(* ===== verification/Hypervisor.v ===== *)
(** The hypervisor engine, crates/sharecli-core/src/{hypervisor,types,fuse_guard}.rs:
    [run] and [run_queued] composed from the thermal gate, the cache key, the coalesce
    cache, the slot queue and the speculation tracker, and the life of the FUSE guard
    around a spawn.

    The child process, the FUSE mount, the resource sampler and the agent detector
    are arguments. *)
From S2P Require Import Prelude FleetGate CacheKey CoalesceCache SlotQueue Speculation.

(** * types.rs *)

Record HypervisorConfig : Type := mkConfig {
  queue_max_concurrent : nat;
  coalesce_ttl : Z;
  coalesce_debounce : Z;
  cache_key_mode : CacheKeyMode;
  semantic : bool;
}.

Record SpawnRequest : Type := mkRequest {
  req_argv : list string;
  req_cwd : string;
  req_env : list (string * string);
  queue_priority : QueuePriority;
}.

(** [from_operator] with the value of the environment variable; [new] has no rule. *)
Definition request_from_operator (env_var : option string) (argv : list string) (cwd : string)
    (env : list (string * string)) (rule : option string) : SpawnRequest :=
  mkRequest argv cwd env (resolve_operator_queue_priority env_var rule).
Definition request_new (env_var : option string) (argv : list string) (cwd : string)
    (env : list (string * string)) : SpawnRequest :=
  request_from_operator env_var argv cwd env None.
Definition with_queue_priority (p : QueuePriority) (r : SpawnRequest) : SpawnRequest :=
  mkRequest (req_argv r) (req_cwd r) (req_env r) p.

(** [ResourceWatchSample] and [DetectedAgent] are carried around untouched. *)
Record SpawnOutcome (Watch Agent : Type) : Type := mkOutcome {
  out_code : Z;
  out_stdout : list byte;
  out_stderr : list byte;
  from_cache : bool;
  resource_watch : option Watch;
  detected_agent : option Agent;
  fuse_session_id : option string;
  fuse_backing : option string;
  fuse_mountpoint : option string;
}.
Arguments mkOutcome {Watch Agent} _ _ _ _ _ _ _ _ _.
Arguments out_code {Watch Agent} _.
Arguments out_stdout {Watch Agent} _.
Arguments out_stderr {Watch Agent} _.
Arguments from_cache {Watch Agent} _.
Arguments resource_watch {Watch Agent} _.
Arguments detected_agent {Watch Agent} _.
Arguments fuse_session_id {Watch Agent} _.
Arguments fuse_backing {Watch Agent} _.
Arguments fuse_mountpoint {Watch Agent} _.

(** The two [From] conversions. *)
#[global] Instance outcome_conv {W A} : CachedConv (SpawnOutcome W A) :=
  {| into_cached := λ o, mkCached (out_code o) (out_stdout o) (out_stderr o);
     from_cached := λ c, mkOutcome (exit_code c) (stdout c) (stderr c) true
                           None None None None None |}.

Definition fuse_intercept_active {W A} (o : SpawnOutcome W A) : bool :=
  match fuse_session_id o with Some _ => true | None => false end.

* * * * * * *

◆ REQUIRED WORK: Each line in the listing that contains "SpawnRequest" should be returned.

◆ ANSWER BOX:
Record SpawnRequest : Type := mkRequest {
    (env : list (string * string)) (rule : option string) : SpawnRequest :=
    (env : list (string * string)) : SpawnRequest :=
Definition with_queue_priority (p : QueuePriority) (r : SpawnRequest) : SpawnRequest :=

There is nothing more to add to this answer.